How to write an synopsis for comics. The hardest part is condensing your story into an interesting and easily understood form.  In addition to the advice of Warren Ellis, I’d highly recommend checking out Query Shark and Flogging the Quill for examples of how novelists condensed their stories.  Once you have that down, the synopsis should be easy.  Other notes: Focus on the main elements, rather than getting bogged down in peripheral details, and I think the main character is usually the best point-of-entry for new readers.  (If you need to lay out the premise or setting before getting to the main character, please make it quick).

Can a carrot be a protagonist? Survey says no.

How can I get published with DC Comics? Like Marvel, DC doesn’t accept unsolicited scripts. Most of their writers started for other publishers and then got an offer from DC or Marvel.  Alternately, you can start working for DC (or Marvel) in some other capacity, like editing or sales or promotions or whatever, and then move laterally within the company.

How do I write for Marvel Comics? Same as DC: Get known somewhere else, OR start working for Marvel in another capacity and move laterally.  Unlike DC, Marvel has a ton of (unpaid) internships, so that’s one way to get started there.  I’d particularly recommend looking at editorial and editorial operations internships because those involve the most work with writers.

How can I get DC’s attention? + comic writting. I think most of the people that have a chance at a career in writing (for any company) are so good at basic writing craft that it’s purely instinctive.   You’ll obviously put more thought into your professional work than a Google query, but misspelling “writing” may suggest that brushing up on your mechanics would help.   As for getting DC’s attention, I think the easiest ways are to publish elsewhere (preferably a superhero comic, since that’s their focus) and/or work at DC.

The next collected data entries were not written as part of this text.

Lemma new_node_ok m h l d :
  ring m h l -> exists m' n, new_node m d = (m', n) /\ n ∉ h :: l.*1 /\ ring m' h l /\ l_data m' !! n = Some d /\ is_Some (l_next m' !! n) /\ is_Some (l_prev m' !! n) /\ l_freed m' = l_freed m.
Proof.
  intros Hr. unfold new_node. set (n := fresh _). assert (Hn : n ∉ {[0]} ∪ dom (l_next m) ∪ dom (l_prev m) ∪ dom (l_data m)) by apply is_fresh.
  assert (Hin : n ∉ h :: l.*1) by (intros Hi; apply (ring_nodes _ _ _ _ Hr) in Hi as [[z Hz%elem_of_dom_2] _]; set_solver).
  eexists _, n. split; [done|]. split; [done|]. split; [|cbn; rewrite !lookup_insert_eq; eauto]. destruct Hr as [R1 R2 R3]. split; [done| |].
  - apply (chain_frame m); [| |done].
    + intros a Ha. cbn. apply lookup_insert_ne. by intros <-.
    + intros a Ha. cbn. apply lookup_insert_ne. intros <-. apply Hin. apply elem_of_app in Ha as [Ha|Ha]; [by right|]. apply list_elem_of_singleton in Ha as ->. by left.
  - intros a d' Ha. cbn. rewrite lookup_insert_ne; [by apply R3|]. intros <-. apply R3 in Ha. apply elem_of_dom_2 in Ha. set_solver.
Qed.

Lemma ring_insert m h l1 l2 n d x y :
  ring m h (l1 ++ l2) -> n ∉ h :: (l1 ++ l2).*1 -> l_data m !! n = Some d -> last (h :: l1.*1) = Some x -> y = default h (head l2.*1) ->
  ring (linked m n x y) h (l1 ++ (n, d) :: l2).
Proof.
  intros [R1 R2 R3] Hn Hd Hx Hy. rewrite fmap_app in *. split.
  - rewrite fmap_app, fmap_cons. cbn [fst]. rewrite app_comm_cons in *. apply NoDup_app in R1 as (N1 & N2 & N3). apply NoDup_app. split; [done|]. split.
    + intros a Ha [->|Hb]%elem_of_cons; [apply Hn, elem_of_app; by left|by apply (N2 a)].
    + apply NoDup_cons. split; [|done]. intros Hi. apply Hn, elem_of_app. by right.
  - rewrite fmap_app, fmap_cons. by apply chain_insert.
  - intros a d' Ha. cbn. apply elem_of_app in Ha as [Ha|[[= -> ->]|Ha]%elem_of_cons]; [|done|]; apply R3, elem_of_app; auto.
Qed.

Lemma prepend_ok m L l d :
  ring m (list_head L) l -> exists m' n, nexus_list_prepend m L d = Some (m', 0) /\ ring m' (list_head L) ((n, d) :: l) /\ l_freed m' = l_freed m.
Proof.
  intros Hr. destruct (new_node_ok _ _ _ d Hr) as (m1 & n & Hnew & Hn & Hr1 & Hd & Hnn & Hnp & Hf). set (y := default (list_head L) (head l.*1)).
  assert (Hy : l_next m1 !! list_head L = Some y /\ y ∈ list_head L :: l.*1).
  { unfold y. pose proof (ri_chain _ _ _ Hr1) as Hc. destruct l as [|[b e] l]; cbn in *; [split; [apply Hc|by left]|]. destruct Hc as [[? _] _]. split; [done|right; by left]. }
  destruct Hy as [Hy Hyin]. unfold nexus_list_prepend. rewrite Hnew. rewrite (add_linked m1 n (list_head L) y Hy); [|by apply (ring_nodes _ _ _ y Hr1)|done|done|by intros ->].
  cbn [mbind option_bind]. exists (linked m1 n (list_head L) y), n. split; [done|]. split; [|done]. by apply (ring_insert m1 (list_head L) [] l).
Qed.

Lemma append_ok m L l d :
  ring m (list_head L) l -> exists m' n, nexus_list_append m L d = Some (m', 0) /\ ring m' (list_head L) (l ++ [(n, d)]) /\ l_freed m' = l_freed m.
Proof.
  intros Hr. destruct (new_node_ok _ _ _ d Hr) as (m1 & n & Hnew & Hn & Hr1 & Hd & Hnn & Hnp & Hf). destruct (last_cons_some (list_head L) l.*1) as [x Hx].
  destruct (chain_last _ _ _ _ _ (ri_chain _ _ _ Hr1) Hx) as [_ Hpx]. pose proof (last_in _ _ _ Hx) as Hxin.
  unfold nexus_list_append. rewrite Hnew. rewrite (add_tail_linked m1 n (list_head L) x Hpx); [|by apply (ring_nodes _ _ _ x Hr1)|done|done|by intros ->].
  cbn [mbind option_bind]. exists (linked m1 n x (list_head L)), n. split; [done|]. split; [|done]. apply (ring_insert m1 (list_head L) l []); rewrite ?app_nil_r; done.
Qed.

(** Taking a node out and freeing it. *)
Lemma node_unlink_ok m h l1 a d l2 :
  ring m h (l1 ++ (a, d) :: l2) ->
  exists m', list_del m a = Some m' /\ ring (free_node m' a) h (l1 ++ l2) /\ l_data m !! a = Some d /\ l_data m' = l_data m /\ l_freed m' = l_freed m /\ l_next m !! a = Some (default h (head l2.*1)).
Proof.
  intros [R1 R2 R3]. rewrite fmap_app, fmap_cons in R1, R2. cbn [fst] in *. destruct (chain_delete _ _ _ _ _ R2 R1) as (m' & x & y & Hx & Hy & Hdel & Hc & Hdt & Hfr & -> & _ & _).
  exists m'. split; [done|]. split; [|split; [apply R3, elem_of_app; right; by left|done]].
  assert (Ha : a ∉ h :: (l1 ++ l2).*1).
  { rewrite fmap_app. intros Hi. rewrite app_comm_cons in R1, Hi. apply NoDup_app in R1 as (_ & N2 & N3). apply NoDup_cons in N3 as [N3 _]. apply elem_of_app in Hi as [Hi|Hi]; [apply (N2 a Hi); by left|done]. }
  split.
  - rewrite fmap_app. rewrite app_comm_cons in R1 |- *. apply NoDup_app in R1 as (N1 & N2 & N3). apply NoDup_cons in N3 as [_ N3]. apply NoDup_app. split; [done|]. split; [|done]. intros b Hb Hb2. apply (N2 b Hb). by right.
  - apply (chain_frame m'); [| |by rewrite fmap_app].
    + intros b Hb. cbn. apply lookup_delete_ne. by intros <-.
    + intros b Hb. cbn. apply lookup_delete_ne. intros <-. apply Ha. apply elem_of_app in Hb as [Hb|Hb]; [by right|]. apply list_elem_of_singleton in Hb as ->. by left.
  - intros b e Hb. cbn. rewrite lookup_delete_ne.
    + rewrite Hdt. apply R3. apply elem_of_app in Hb as [Hb|Hb]; apply elem_of_app; [by left|right; by right].
    + intros <-. apply Ha. right. apply list_elem_of_fmap. by exists (a, e).
Qed.

Definition note_freed L (freed : list Z) (d : Z) : list Z := if deallocator L then freed ++ [d] else freed.

Lemma free_list_node_ok m L l1 a d l2 :
  ring m (list_head L) (l1 ++ (a, d) :: l2) -> exists m', free_list_node m L a = Some m' /\ ring m' (list_head L) (l1 ++ l2) /\ l_freed m' = note_freed L (l_freed m) d.
Proof.
  intros Hr. set (m1 := if deallocator L then mk_lmem (l_next m) (l_prev m) (l_data m) (l_freed m ++ [d]) else m).
  assert (Hr1 : ring m1 (list_head L) (l1 ++ (a, d) :: l2)).
  { unfold m1. destruct (deallocator L); [|done]. destruct Hr as [R1 R2 R3]. split; [done| |done]. apply (chain_frame m); done. }
  destruct (node_unlink_ok _ _ _ _ _ _ Hr1) as (m' & Hdel & Hr' & _ & _ & Hf & _). destruct (node_unlink_ok _ _ _ _ _ _ Hr) as (_ & _ & _ & Hd & _).
  unfold free_list_node. rewrite Hd. cbn [mbind option_bind]. change (if deallocator L then _ else m) with m1. rewrite Hdel. cbn [mbind option_bind]. eexists. split; [done|]. split; [done|].
  cbn. rewrite Hf. unfold m1, note_freed. by destruct (deallocator L).
Qed.

Lemma empty_ok m h l : ring m h l -> list_empty m h = Some (if l is [] then true else false).
Proof.
  intros [R1 R2 _]. unfold list_empty. destruct l as [|[a d] l]; cbn in *; [destruct R2 as [-> _]; cbn; by rewrite Z.eqb_refl|]. destruct R2 as [[-> _] _]. cbn. f_equal. apply Z.eqb_neq. intros ->. apply NoDup_cons in R1 as [R1 _]. apply R1. by left.
Qed.

Lemma pop_ok m L l :
  ring m (list_head L) l -> exists m' l', nexus_list_pop m L = Some (m', snd <$> last l) /\ ring m' (list_head L) l' /\ l'.*2 = take (length l - 1) l.*2 /\ l_freed m' = l_freed m.
Proof.
  intros Hr. unfold nexus_list_pop. rewrite (empty_ok _ _ _ Hr). cbn [mbind option_bind]. destruct l as [|p l0] using rev_ind; [by exists m, []|]. clear IHl0. destruct p as [a d].
  assert (Hne : (if l0 ++ [(a, d)] is [] then true else false) = false) by (by destruct l0). rewrite Hne.
  assert (Hpa : l_prev m !! list_head L = Some a).
  { apply (chain_last _ _ _ _ a (ri_chain _ _ _ Hr)). rewrite fmap_app. cbn [fmap list_fmap fst]. by rewrite app_comm_cons, last_snoc. }
  rewrite Hpa. cbn [mbind option_bind]. destruct (node_unlink_ok _ _ _ _ _ _ Hr) as (m' & Hdel & Hr' & Hd & Hdt & Hf & _). rewrite Hdel. cbn [mbind option_bind]. rewrite Hdt, Hd. cbn [mbind option_bind].
  rewrite app_nil_r in Hr'. exists (free_node m' a), l0. rewrite last_snoc. split; [done|]. split; [done|]. split; [|done]. rewrite fmap_app, length_app. cbn [length fmap list_fmap]. rewrite Nat.add_sub. rewrite take_app_le by (rewrite length_fmap; lia).
  by rewrite take_ge by (rewrite length_fmap; lia).
Qed.

Lemma get_from_ok m h l1 l2 pos :
  ring m h (l1 ++ l2) -> list_get_from m h (default h (head l2.*1)) pos = Some (snd <$> l2 !! pos).
Proof.
  revert l1 l2. induction pos as [|pos IH]; intros l1 l2 Hr; destruct l2 as [|[a d] l2]; cbn [list_get_from fmap list_fmap head default fst]; try (cbn; by rewrite Z.eqb_refl).
  all: assert (Hah : (a =? h) = false) by (apply Z.eqb_neq; intros ->; pose proof (ri_nodup _ _ _ Hr) as Hnd; rewrite fmap_app in Hnd; apply NoDup_cons in Hnd as [Hnd _]; apply Hnd, elem_of_app; right; by left).
  all: cbn [from_option id]; rewrite Hah.
  - rewrite (ri_data _ _ _ Hr a d) by (apply elem_of_app; right; by left). done.
  - destruct (node_unlink_ok _ _ _ _ _ _ Hr) as (_ & _ & _ & _ & _ & _ & Hn). rewrite Hn. cbn [mbind option_bind]. apply (IH (l1 ++ [(a, d)])). by rewrite <- app_assoc.
Qed.

Lemma ring_first m h l : ring m h l -> l_next m !! h = Some (default h (head l.*1)).
Proof. intros [_ Hc _]. destruct l as [|[a d] l]; cbn in *; [apply Hc|by destruct Hc as [[? _] _]]. Qed.

Lemma get_ok m L l pos : ring m (list_head L) l -> nexus_list_get m L pos = Some (snd <$> l !! pos).
Proof. intros Hr. unfold nexus_list_get. rewrite (ring_first _ _ _ Hr). cbn [mbind option_bind]. by apply (get_from_ok m (list_head L) [] l). Qed.

Lemma destroy_ok n m L l :
  ring m (list_head L) l -> (length l < n)%nat -> exists m', nexus_list_destroy n m L = Some m' /\ ring m' (list_head L) [] /\ l_freed m' = (if deallocator L then l_freed m ++ l.*2 else l_freed m).
Proof.
  revert m l. induction n as [|n IH]; intros m l Hr Hl; [lia|]. cbn [nexus_list_destroy]. rewrite (empty_ok _ _ _ Hr). cbn [mbind option_bind]. destruct l as [|[a d] l].
  - exists m. split; [done|]. split; [done|]. cbn. rewrite app_nil_r. by destruct (deallocator L).
  - rewrite (ring_first _ _ _ Hr). cbn [mbind option_bind fmap list_fmap head fst default from_option id]. destruct (free_list_node_ok m L [] a d l Hr) as (m1 & -> & Hr1 & Hf1). cbn [mbind option_bind].
    destruct (IH m1 l Hr1) as (m' & -> & Hr' & Hf'); [cbn in Hl; lia|]. exists m'. split; [done|]. split; [done|]. rewrite Hf', Hf1. unfold note_freed. destruct (deallocator L); [|done]. by rewrite <- app_assoc.
Qed.

(** ** Iterating *)
(** The loop the clients write: every element is looked at, and deleted when
    [p] holds of it.  One turn per element, and one more. *)
Fixpoint sweep (n : nat) m it (p : Z -> bool) : option (lmem * nexus_list_iterator) :=
  match n with
  | O => None
  | S n =>
      if negb (list_iterator_is_valid it) then Some (m, it)
      else
        d ← list_iterator_get m it;
        d ← d;
        if p d then '(m, it, _) ← list_iterator_del m it; sweep n m it p else it ← list_iterator_next m it; sweep n m it p
  end.

Definition keeps (p : Z -> bool) l : list (Z * Z) := filter (fun e : Z * Z => p e.2 = false) l.
Definition taken (p : Z -> bool) (l : list Z) : list Z := filter (fun d => p d = true) l.

Lemma sweep_ok n m L l1 l2 p :
  ring m (list_head L) (l1 ++ l2) -> (length l2 < n)%nat ->
  exists m' it', sweep n m (mk_iter L (default (list_head L) (head l2.*1))) p = Some (m', it') /\ ring m' (list_head L) (l1 ++ keeps p l2) /\
    l_freed m' = (if deallocator L then l_freed m ++ taken p l2.*2 else l_freed m).
Proof.
  revert m l1 l2. induction n as [|n IH]; intros m l1 l2 Hr Hl; [lia|]. cbn [sweep]. unfold list_iterator_is_valid, list_iterator_get, list_iterator_del, list_iterator_next. cbn [it_curr it_list].
  destruct l2 as [|[a d] l2].
  { cbn. rewrite Z.eqb_refl. cbn. exists m, (mk_iter L (list_head L)). split; [done|]. split; [done|]. rewrite app_nil_r. by destruct (deallocator L). }
  cbn [fmap list_fmap head fst default from_option id].
  assert (Hah : (a =? list_head L) = false) by (apply Z.eqb_neq; intros ->; pose proof (ri_nodup _ _ _ Hr) as Hnd; rewrite fmap_app in Hnd; apply NoDup_cons in Hnd as [Hnd _]; apply Hnd, elem_of_app; right; by left).
  rewrite Hah. cbn [negb]. rewrite (ri_data _ _ _ Hr a d) by (apply elem_of_app; right; by left). cbn [mbind option_bind].
  destruct (node_unlink_ok _ _ _ _ _ _ Hr) as (_ & _ & _ & _ & _ & _ & Hn). rewrite Hn. cbn [mbind option_bind]. unfold keeps, taken. cbn [fmap list_fmap snd]. rewrite !filter_cons. cbn [snd]. cbn [length] in Hl.
  destruct (p d) eqn:Hp; cbn [decide]; rewrite ?decide_True, ?decide_False by done.
  - destruct (free_list_node_ok m L l1 a d l2 Hr) as (m1 & -> & Hr1 & Hf1). cbn [mbind option_bind].
    destruct (IH m1 l1 l2 Hr1) as (m' & it' & -> & Hr' & Hf'); [lia|]. exists m', it'. split; [done|]. split; [done|]. rewrite Hf', Hf1. unfold note_freed, taken. destruct (deallocator L); [|done]. by rewrite <- app_assoc.
  - destruct (IH m (l1 ++ [(a, d)]) l2) as (m' & it' & -> & Hr' & Hf'); [by rewrite <- app_assoc|lia|]. exists m', it'. split; [done|]. split; [by rewrite <- app_assoc in Hr'|done].
Qed.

How do first-time novelists get their books published? First, finish the manuscript and rewrite as much as necessary.  (The ideal length for an adult novel’s manuscript is ~70,000-90,000 words). After you’re ready to submit, you can send out queries (page-long proposals laying out your project) to literary agents or directly to publishers.  For more advice on the querying process, I’d highly recommend Query Shark’s reviews of queries and Flogging the Quill’s reviews of first pages.

How long should a comic book be? It depends on which publishers you’re looking at, but usually something on the order of 22-24 pages of content. (Some pages of comic may need more than 1 page to script, so the script may be a bit longer).

How many chromosomes would a superhero have? 46 if he’s a human, 18 if he’s a carrot, and almost certainly irrelevant regardless.

Give me an essay on if I were a superhero. Write your own, hippie.

Why are so few homeless people found in Canada? Because the moose eat the bones.